Stored data entries:
Lemma insertIndexed_In {A : Type} (x y : N * (string * A)) (l : list (N * (string * A))) :
  In y (insertIndexed x l) <-> y = x \/ In y l.
Proof.
  induction l as [|z l IH]; simpl; [intuition|].
  destruct (fst x <=? fst z)%N; simpl; [intuition|]. rewrite IH. intuition.
Qed.

Lemma sortedIndexed_In {A : Type} (y : N * (string * A)) (l : list (N * (string * A))) :
  In y (fold_right insertIndexed [] l) <-> In y l.
Proof.
  induction l as [|x l IH]; simpl; [tauto|].
  rewrite insertIndexed_In, IH. intuition.
Qed.

(** [Object.entries] lists exactly the properties of the object. *)
Lemma Object_entries_In {A : Type} (o : jsobj A) (e : string * A) :
  In e (Object_entries o) <-> In e o.
Proof.
  unfold Object_entries. rewrite in_app_iff, in_map_iff, filter_In. split.
  - intros [[[n e'] [E H]]|[H _]]; [|exact H].
    simpl in E. subst e'. apply (proj1 (sortedIndexed_In _ _)) in H.
    unfold indexedEntries in H. apply (proj1 (in_flat_map _ _ _)) in H.
    destruct H as [e0 [H0 H1]].
    destruct (arrayIndex (fst e0)); [|contradiction].
    destruct H1 as [H1|[]]. injection H1 as _ <-. exact H0.
  - intros H. destruct (arrayIndex (fst e)) as [n|] eqn:En.
    + left. exists (n, e). split; [reflexivity|].
      apply sortedIndexed_In. unfold indexedEntries. apply in_flat_map.
      exists e. split; [exact H|]. rewrite En. left. reflexivity.
    + right. split; [exact H | reflexivity].
Qed.

(** The loop over the entries ends on the first largest amount above its
    start, or where it started. *)
Lemma targetLoop_spec (entries : list (string * Q)) :
  forall acc,
    (fold_left targetStep entries acc = acc
     /\ forall e, In e entries -> snd e <= snd acc)
    \/ exists k amt,
        firstLargest entries k amt /\ snd acc < amt
        /\ fold_left targetStep entries acc = (Some (Number_of_string k), amt).
Proof.
  induction entries as [|e l IH]; intros acc; simpl.
  - left. split; [reflexivity | intros e []].
  - destruct (Qltb (snd acc) (snd e)) eqn:E.
    + assert (Es : targetStep acc e = (Some (Number_of_string (fst e)), snd e))
        by (unfold targetStep; rewrite E; reflexivity).
      rewrite Es. qbool.
      destruct (IH (Some (Number_of_string (fst e)), snd e))
        as [[Hf Hle]|[k [amt [[l1 [l2 [El [H1 H2]]]] [Hlt Hf]]]]].
      * right. exists (fst e), (snd e). split; [|split; [exact E | exact Hf]].
        exists [], l. split; [destruct e; reflexivity|].
        split; [intros e0 [] | exact Hle].
      * right. exists k, amt. simpl in Hlt. split; [|split; [lra | exact Hf]].
        exists (e :: l1), l2. subst l. split; [reflexivity|].
        split; [|exact H2]. intros e0 [<-|H0]; [exact Hlt | apply H1; exact H0].
    + assert (Es : targetStep acc e = acc)
        by (unfold targetStep; rewrite E; reflexivity).
      rewrite Es. qbool.
      destruct (IH acc) as [[Hf Hle]|[k [amt [[l1 [l2 [El [H1 H2]]]] [Hlt Hf]]]]].
      * left. split; [exact Hf|]. intros e0 [<-|H0]; [exact E | apply Hle; exact H0].
      * right. exists k, amt. split; [|split; [exact Hlt | exact Hf]].
        exists (e :: l1), l2. subst l. split; [reflexivity|].
        split; [|exact H2]. intros e0 [<-|H0]; [lra | apply H1; exact H0].
Qed.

Task statement
Reproduce the data in full. Nothing in it may be altered.

Task result
Lemma insertIndexed_In {A : Type} (x y : N * (string * A)) (l : list (N * (string * A))) :
  In y (insertIndexed x l) <-> y = x \/ In y l.
Proof.
  induction l as [|z l IH]; simpl; [intuition|].
  destruct (fst x <=? fst z)%N; simpl; [intuition|]. rewrite IH. intuition.
Qed.

Lemma sortedIndexed_In {A : Type} (y : N * (string * A)) (l : list (N * (string * A))) :
  In y (fold_right insertIndexed [] l) <-> In y l.
Proof.
  induction l as [|x l IH]; simpl; [tauto|].
  rewrite insertIndexed_In, IH. intuition.
Qed.

(** [Object.entries] lists exactly the properties of the object. *)
Lemma Object_entries_In {A : Type} (o : jsobj A) (e : string * A) :
  In e (Object_entries o) <-> In e o.
Proof.
  unfold Object_entries. rewrite in_app_iff, in_map_iff, filter_In. split.
  - intros [[[n e'] [E H]]|[H _]]; [|exact H].
    simpl in E. subst e'. apply (proj1 (sortedIndexed_In _ _)) in H.
    unfold indexedEntries in H. apply (proj1 (in_flat_map _ _ _)) in H.
    destruct H as [e0 [H0 H1]].
    destruct (arrayIndex (fst e0)); [|contradiction].
    destruct H1 as [H1|[]]. injection H1 as _ <-. exact H0.
  - intros H. destruct (arrayIndex (fst e)) as [n|] eqn:En.
    + left. exists (n, e). split; [reflexivity|].
      apply sortedIndexed_In. unfold indexedEntries. apply in_flat_map.
      exists e. split; [exact H|]. rewrite En. left. reflexivity.
    + right. split; [exact H | reflexivity].
Qed.

(** The loop over the entries ends on the first largest amount above its
    start, or where it started. *)
Lemma targetLoop_spec (entries : list (string * Q)) :
  forall acc,
    (fold_left targetStep entries acc = acc
     /\ forall e, In e entries -> snd e <= snd acc)
    \/ exists k amt,
        firstLargest entries k amt /\ snd acc < amt
        /\ fold_left targetStep entries acc = (Some (Number_of_string k), amt).
Proof.
  induction entries as [|e l IH]; intros acc; simpl.
  - left. split; [reflexivity | intros e []].
  - destruct (Qltb (snd acc) (snd e)) eqn:E.
    + assert (Es : targetStep acc e = (Some (Number_of_string (fst e)), snd e))
        by (unfold targetStep; rewrite E; reflexivity).
      rewrite Es. qbool.
      destruct (IH (Some (Number_of_string (fst e)), snd e))
        as [[Hf Hle]|[k [amt [[l1 [l2 [El [H1 H2]]]] [Hlt Hf]]]]].
      * right. exists (fst e), (snd e). split; [|split; [exact E | exact Hf]].
        exists [], l. split; [destruct e; reflexivity|].
        split; [intros e0 [] | exact Hle].
      * right. exists k, amt. simpl in Hlt. split; [|split; [lra | exact Hf]].
        exists (e :: l1), l2. subst l. split; [reflexivity|].
        split; [|exact H2]. intros e0 [<-|H0]; [exact Hlt | apply H1; exact H0].
    + assert (Es : targetStep acc e = acc)
        by (unfold targetStep; rewrite E; reflexivity).
      rewrite Es. qbool.
      destruct (IH acc) as [[Hf Hle]|[k [amt [[l1 [l2 [El [H1 H2]]]] [Hlt Hf]]]]].
      * left. split; [exact Hf|]. intros e0 [<-|H0]; [exact E | apply Hle; exact H0].
      * right. exists k, amt. split; [|split; [exact Hlt | exact Hf]].
        exists (e :: l1), l2. subst l. split; [reflexivity|].
        split; [|exact H2]. intros e0 [<-|H0]; [lra | apply H1; exact H0].
Qed.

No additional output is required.